Sepher Takanoth of the Chevra Kadishah of Bamberg.



Hebrew manuscript written in square and cursive calligraphic Ashkenazic hands. Principally prepared by Moshe Glick. Title-page very finely composed in pen-and-ink by by Abraham ben Joël Schmanz in Bamberg (see below). Attached: German notes describing the manuscript by the historian Dr. Adolf Abraham Eckstein (1857 -1935) who served as rabbi in Bamberg from 1888-1926.

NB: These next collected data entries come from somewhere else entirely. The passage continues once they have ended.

(** * spl-token-metadata, js-legacy client: the instruction builders

    A shallow embedding of [clients/js-legacy/src/instruction.ts].  The file
    builds five [TransactionInstruction]s (Initialize, UpdateField, RemoveKey,
    UpdateAuthority, Emit); each carries an account list and a data buffer
    made of an 8-byte discriminator followed by a struct encoding.

    Conventions of the embedding:
    - a byte is a [Z] in [0, 256); a [Uint8Array] / [Buffer] is a [list Z];
    - a JavaScript string is its sequence of UTF-16 code units, a [list Z];
    - a JavaScript [number] or [bigint] is a [Z]: the embedding covers the
      integers only, and every statement about a number is about an integer.
      [NaN] and fractions have no [Z] and are left out (see [numberEncoder]
      for what the library does with them);
    - a call that may throw returns a [Result]. *)

From Stdlib Require Import String Ascii ZArith List Lia Bool.
Import ListNotations.
Local Open Scope Z_scope.

Set Implicit Arguments.

(** ** Bytes, strings, thrown errors *)

Definition bytes := list Z.

(** A JavaScript string: UTF-16 code units. *)
Definition JsString := list Z.

(** A string literal made of Latin-1 characters, as code units. *)
Definition js (s : string) : JsString :=
  map (fun a => Z.of_nat (nat_of_ascii a)) (list_ascii_of_string s).

(** The errors the codec library throws while encoding. *)
Inductive CodecError : Type :=
| NumberOutOfRange (codecDescription : string) (min max value : Z)
| InvalidDiscriminatedUnionVariant (variant : string).

Inductive Result (A : Type) : Type :=
| Ok (a : A)
| Throw (e : CodecError).

Arguments Ok {A} a.
Arguments Throw {A} e.

Definition bind {A B : Type} (r : Result A) (k : A -> Result B) : Result B :=
  match r with
  | Ok a => k a
  | Throw e => Throw e
  end.

Notation "x <- r ;; k" := (bind r (fun x => k))
  (at level 61, r at next level, right associativity).

(** Run a fallible function over a list, left to right, stopping at the
    first throw. *)
Fixpoint mapM {A B : Type} (f : A -> Result B) (l : list A) : Result (list B) :=
  match l with
  | [] => Ok []
  | a :: rest =>
      b <- f a ;;
      bs <- mapM f rest ;;
      Ok (b :: bs)
  end.

(** ** The codec library ([@solana/codecs]), encoders only

    An encoder is taken at its [encode] method: value in, fresh byte array
    out, or a throw. *)

Module Codecs.

Definition Encoder (T : Type) : Type := T -> Result bytes.

(** [new Uint8Array([...])]: every element is reduced modulo 256. *)
Definition Uint8Array (l : list Z) : bytes := map (fun z => z mod 256) l.

(** [size] little-endian bytes of [v]. *)
Fixpoint le_bytes (size : nat) (v : Z) : bytes :=
  match size with
  | O => []
  | S k => v mod 256 :: le_bytes k (v / 256)
  end.

(** [numberEncoderFactory]: the range assertion, then the little-endian
    [DataView] write, for a value that is an integer.  On the other numbers
    the library does something else, which a [Z] cannot say: [NaN] passes the
    assertion and is written as 0, a fraction in range is written without
    its fractional part by [setUint8] and [setUint16], and for u64
    [BigInt(value)] throws a [RangeError] of its own. *)
Definition numberEncoder (name : string) (size : nat) (lo hi : Z) : Encoder Z :=
  fun value =>
    if (value <? lo) || (hi <? value)
    then Throw (NumberOutOfRange name lo hi value)
    else Ok (le_bytes size value).

Definition getU8Encoder : Encoder Z := numberEncoder "u8" 1 0 255.
Definition getU16Encoder : Encoder Z := numberEncoder "u16" 2 0 65535.
Definition getU32Encoder : Encoder Z := numberEncoder "u32" 4 0 4294967295.
Definition getU64Encoder : Encoder Z :=
  numberEncoder "u64" 8 0 18446744073709551615.

Definition transformEncoder {A B : Type} (encoder : Encoder A) (unmap : B -> A)
  : Encoder B :=
  fun value => encoder (unmap value).

Definition getUnitEncoder : Encoder unit := fun _ => Ok [].

Definition getBooleanEncoder : Encoder bool :=
  transformEncoder getU8Encoder (fun value : bool => if value then 1 else 0).

Definition getBytesEncoder : Encoder bytes := fun value => Ok value.

(** [fixEncoderSize]: the inner encoding is cut to [fixedBytes] when longer
    and written into a zeroed window of [fixedBytes] bytes otherwise. *)
Definition fixEncoderSize {T : Type} (encoder : Encoder T) (fixedBytes : nat)
  : Encoder T :=
  fun value =>
    variableByteArray <- encoder value ;;
    Ok (if (fixedBytes <? length variableByteArray)%nat
        then firstn fixedBytes variableByteArray
        else variableByteArray
               ++ repeat 0 (fixedBytes - length variableByteArray)).

(** UTF-8 bytes of one Unicode scalar value. *)
Definition utf8_of_code_point (cp : Z) : bytes :=
  if cp <? 128 then [cp]
  else if cp <? 2048 then [192 + cp / 64; 128 + cp mod 64]
  else if cp <? 65536 then
    [224 + cp / 4096; 128 + (cp / 64) mod 64; 128 + cp mod 64]
  else
    [240 + cp / 262144; 128 + (cp / 4096) mod 64;
     128 + (cp / 64) mod 64; 128 + cp mod 64].

Definition is_high_surrogate (c : Z) : bool := (55296 <=? c) && (c <? 56320).
Definition is_low_surrogate (c : Z) : bool := (56320 <=? c) && (c <? 57344).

ff. 25. Few light stains. Contemporary boards, rubbed. 4to.
Bamberg: 1778-91


This Pinkas records the statutes of the Bamberg Burial Society. The regulations ensured decorum and close bonds among members. For example, the first regulation states that gentlemen must gather each Sabbath and Festival day one hour before Mincha to study Torah: Pirkei Avoth in the summer, and in winter, the Haftarah with commentary. Includes notations and signature of Landesrabbiner Juda Katz (1770-1788) and resolutions to make certain changes, confirmed and signed by Landesrabbiner Löb Berlin (1789-1794). On an individually attached sheet are the minutes containing a decision to employ a teacher to give daily shiur. At the end, some notes (Gedächts-Chronik) of a former book owner. The beautifully executed title page features a large crown adorning an oval with the title and subtitle of the Pinkas, with a young man and a lion alongside. Below are animals at pasture with a Hebrew motto allusive of Jeremiah 50:17 “A reward for assembling/ the scattered sheep, gathering.” See A.A. Eckstein, Geschichte der Juden im ehemaligen Fürstbistum Bamberg, bearbeitet auf Grund von Archivalien, nebst urkundlichen Beilagen (Bamberg, 1898) pp. 95-97; and his article in Monatsschrift für Geschichte und Wissenschaft des Judentums (1924) pp. 307-16. The title page of this manuscript was reproduced in the Bayerische Israelitische Gemeindezeitung (1928) p. 163. See also R. Hanemann (Ed.) Jüdisches in Bamberg: Schriften der Museen der Stadt Bamberg 51. (Petersberg: Imhof, 2013). Rabbi Adolf Abraham Eckstein was a representative of liberal Reform Judaism in Germany. As an historian he wrote numerous monographs and essays on the history of the Jews in Franconia (see https://de.wikipedia.org/wiki/Adolf_Eckstein). There had been a Jewish presence in Bamberg since the Middle Ages, with alternating phases of settlement and persecution (First Crusade (1096), Rintfleisch massacre (1298), pogroms after the Black Death (1348), various mob attacks (between the 14th and 17th century). In 1633, the Jewish community in Bamberg numbered ten families, whose right of residence was recognized in 1644. The Jewish community in Bamberg numbered about 1,270 in 1880 (4.3% of the total population). The city of Bamberg is renowned for a medieval cathedral whose chief ceremonial entryway (Fürstenportal) shows a lavish group of sculptures representing the Last Judgment. Flanking this ensemble are monumental sculpted female personifications of the Church (Ecclesia) and Synagogue (Synagoga).